Exercise inputs =
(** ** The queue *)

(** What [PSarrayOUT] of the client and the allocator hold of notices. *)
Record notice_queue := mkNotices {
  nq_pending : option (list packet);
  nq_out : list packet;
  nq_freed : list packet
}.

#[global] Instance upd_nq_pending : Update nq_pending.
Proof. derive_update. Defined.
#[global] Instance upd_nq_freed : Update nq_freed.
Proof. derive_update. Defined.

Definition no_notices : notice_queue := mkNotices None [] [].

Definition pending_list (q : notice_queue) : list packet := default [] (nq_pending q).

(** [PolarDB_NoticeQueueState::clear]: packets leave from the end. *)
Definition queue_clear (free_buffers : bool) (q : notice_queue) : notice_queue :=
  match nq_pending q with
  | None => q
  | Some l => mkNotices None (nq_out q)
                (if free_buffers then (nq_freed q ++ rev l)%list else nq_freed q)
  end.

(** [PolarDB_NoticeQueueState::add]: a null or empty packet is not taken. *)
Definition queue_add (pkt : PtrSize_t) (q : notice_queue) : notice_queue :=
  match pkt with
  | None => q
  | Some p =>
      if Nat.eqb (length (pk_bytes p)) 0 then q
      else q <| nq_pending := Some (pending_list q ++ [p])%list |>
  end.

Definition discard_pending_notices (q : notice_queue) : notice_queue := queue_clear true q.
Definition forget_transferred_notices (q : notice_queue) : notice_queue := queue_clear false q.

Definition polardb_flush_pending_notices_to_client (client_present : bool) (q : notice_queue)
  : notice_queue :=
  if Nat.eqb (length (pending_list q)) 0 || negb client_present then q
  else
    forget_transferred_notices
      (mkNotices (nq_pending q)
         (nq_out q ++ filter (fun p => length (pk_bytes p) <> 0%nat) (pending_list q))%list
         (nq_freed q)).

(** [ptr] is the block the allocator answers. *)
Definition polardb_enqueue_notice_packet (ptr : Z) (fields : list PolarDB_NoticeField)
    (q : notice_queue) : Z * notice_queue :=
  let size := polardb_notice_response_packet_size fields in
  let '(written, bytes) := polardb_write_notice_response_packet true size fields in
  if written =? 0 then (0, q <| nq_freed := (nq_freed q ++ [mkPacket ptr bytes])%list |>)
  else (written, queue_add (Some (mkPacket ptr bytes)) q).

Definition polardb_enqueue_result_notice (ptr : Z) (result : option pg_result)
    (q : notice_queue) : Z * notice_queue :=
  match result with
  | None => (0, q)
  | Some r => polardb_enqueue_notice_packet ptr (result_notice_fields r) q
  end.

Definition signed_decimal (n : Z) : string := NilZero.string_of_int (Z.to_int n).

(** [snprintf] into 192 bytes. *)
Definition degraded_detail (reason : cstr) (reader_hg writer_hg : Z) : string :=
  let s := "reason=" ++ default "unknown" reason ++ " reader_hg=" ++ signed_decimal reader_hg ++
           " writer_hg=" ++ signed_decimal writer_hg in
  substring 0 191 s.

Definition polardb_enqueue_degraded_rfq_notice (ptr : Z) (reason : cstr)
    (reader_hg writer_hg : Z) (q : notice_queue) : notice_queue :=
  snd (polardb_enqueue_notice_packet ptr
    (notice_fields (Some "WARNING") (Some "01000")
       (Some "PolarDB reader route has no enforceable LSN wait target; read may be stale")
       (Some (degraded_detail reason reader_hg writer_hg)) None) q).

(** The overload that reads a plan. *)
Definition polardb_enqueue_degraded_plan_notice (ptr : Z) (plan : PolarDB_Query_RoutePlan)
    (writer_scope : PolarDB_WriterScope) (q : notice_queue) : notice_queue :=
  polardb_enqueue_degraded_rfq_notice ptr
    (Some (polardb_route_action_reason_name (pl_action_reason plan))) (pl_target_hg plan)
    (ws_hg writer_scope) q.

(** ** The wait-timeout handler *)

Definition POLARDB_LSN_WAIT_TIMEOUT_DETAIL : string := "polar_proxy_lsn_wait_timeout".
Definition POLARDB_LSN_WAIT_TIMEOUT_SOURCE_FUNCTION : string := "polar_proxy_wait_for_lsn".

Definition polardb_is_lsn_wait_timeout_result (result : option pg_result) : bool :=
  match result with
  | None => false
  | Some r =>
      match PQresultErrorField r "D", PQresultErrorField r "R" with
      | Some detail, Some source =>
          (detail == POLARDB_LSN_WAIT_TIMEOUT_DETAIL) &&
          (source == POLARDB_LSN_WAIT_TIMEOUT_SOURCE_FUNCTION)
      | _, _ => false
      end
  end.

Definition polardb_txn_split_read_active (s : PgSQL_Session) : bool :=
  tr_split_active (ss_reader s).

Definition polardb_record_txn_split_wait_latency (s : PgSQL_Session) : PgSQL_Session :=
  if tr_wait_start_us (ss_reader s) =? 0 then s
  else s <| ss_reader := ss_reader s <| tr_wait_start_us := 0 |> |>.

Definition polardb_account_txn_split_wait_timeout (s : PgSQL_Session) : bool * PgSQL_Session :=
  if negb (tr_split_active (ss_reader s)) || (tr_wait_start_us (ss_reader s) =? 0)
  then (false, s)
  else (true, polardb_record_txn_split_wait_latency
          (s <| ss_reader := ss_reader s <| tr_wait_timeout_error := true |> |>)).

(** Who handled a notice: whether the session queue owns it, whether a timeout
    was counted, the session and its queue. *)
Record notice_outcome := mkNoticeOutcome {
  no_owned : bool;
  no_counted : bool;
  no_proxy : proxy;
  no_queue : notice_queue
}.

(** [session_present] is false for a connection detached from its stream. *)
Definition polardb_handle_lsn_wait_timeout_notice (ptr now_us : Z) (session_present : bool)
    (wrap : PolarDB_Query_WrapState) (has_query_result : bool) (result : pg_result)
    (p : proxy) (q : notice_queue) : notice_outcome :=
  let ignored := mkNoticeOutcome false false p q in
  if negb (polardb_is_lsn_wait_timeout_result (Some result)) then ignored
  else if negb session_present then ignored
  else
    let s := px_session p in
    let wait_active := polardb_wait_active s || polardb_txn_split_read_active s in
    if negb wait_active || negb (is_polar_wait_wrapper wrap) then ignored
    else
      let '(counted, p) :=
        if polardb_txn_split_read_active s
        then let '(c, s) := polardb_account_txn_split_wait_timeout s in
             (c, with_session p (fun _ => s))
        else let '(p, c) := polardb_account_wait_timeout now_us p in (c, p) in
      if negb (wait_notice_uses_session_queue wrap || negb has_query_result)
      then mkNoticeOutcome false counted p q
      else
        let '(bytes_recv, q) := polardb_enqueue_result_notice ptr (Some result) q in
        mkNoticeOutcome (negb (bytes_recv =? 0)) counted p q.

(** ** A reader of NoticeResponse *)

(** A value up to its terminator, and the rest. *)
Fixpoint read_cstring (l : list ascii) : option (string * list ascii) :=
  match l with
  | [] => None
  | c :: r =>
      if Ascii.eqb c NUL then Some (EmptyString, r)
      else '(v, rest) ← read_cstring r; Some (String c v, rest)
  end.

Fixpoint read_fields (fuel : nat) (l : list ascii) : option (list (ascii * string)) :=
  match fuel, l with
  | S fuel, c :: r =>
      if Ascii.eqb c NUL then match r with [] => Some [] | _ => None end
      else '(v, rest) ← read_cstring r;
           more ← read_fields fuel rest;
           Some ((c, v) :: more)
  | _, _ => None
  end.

Task requirements =
Set down, from the entries above, exactly the lines from the one with "Definition discard_pending_notices (q" up to and including the one with "polardb_enqueue_degraded_rfq_notice ptr", and no other lines.

Answer box =
Definition discard_pending_notices (q : notice_queue) : notice_queue := queue_clear true q.
Definition forget_transferred_notices (q : notice_queue) : notice_queue := queue_clear false q.

Definition polardb_flush_pending_notices_to_client (client_present : bool) (q : notice_queue)
  : notice_queue :=
  if Nat.eqb (length (pending_list q)) 0 || negb client_present then q
  else
    forget_transferred_notices
      (mkNotices (nq_pending q)
         (nq_out q ++ filter (fun p => length (pk_bytes p) <> 0%nat) (pending_list q))%list
         (nq_freed q)).

(** [ptr] is the block the allocator answers. *)
Definition polardb_enqueue_notice_packet (ptr : Z) (fields : list PolarDB_NoticeField)
    (q : notice_queue) : Z * notice_queue :=
  let size := polardb_notice_response_packet_size fields in
  let '(written, bytes) := polardb_write_notice_response_packet true size fields in
  if written =? 0 then (0, q <| nq_freed := (nq_freed q ++ [mkPacket ptr bytes])%list |>)
  else (written, queue_add (Some (mkPacket ptr bytes)) q).

Definition polardb_enqueue_result_notice (ptr : Z) (result : option pg_result)
    (q : notice_queue) : Z * notice_queue :=
  match result with
  | None => (0, q)
  | Some r => polardb_enqueue_notice_packet ptr (result_notice_fields r) q
  end.

Definition signed_decimal (n : Z) : string := NilZero.string_of_int (Z.to_int n).

(** [snprintf] into 192 bytes. *)
Definition degraded_detail (reason : cstr) (reader_hg writer_hg : Z) : string :=
  let s := "reason=" ++ default "unknown" reason ++ " reader_hg=" ++ signed_decimal reader_hg ++
           " writer_hg=" ++ signed_decimal writer_hg in
  substring 0 191 s.

Definition polardb_enqueue_degraded_rfq_notice (ptr : Z) (reason : cstr)
    (reader_hg writer_hg : Z) (q : notice_queue) : notice_queue :=
  snd (polardb_enqueue_notice_packet ptr
    (notice_fields (Some "WARNING") (Some "01000")
       (Some "PolarDB reader route has no enforceable LSN wait target; read may be stale")
       (Some (degraded_detail reason reader_hg writer_hg)) None) q).

(** The overload that reads a plan. *)
Definition polardb_enqueue_degraded_plan_notice (ptr : Z) (plan : PolarDB_Query_RoutePlan)
    (writer_scope : PolarDB_WriterScope) (q : notice_queue) : notice_queue :=
  polardb_enqueue_degraded_rfq_notice ptr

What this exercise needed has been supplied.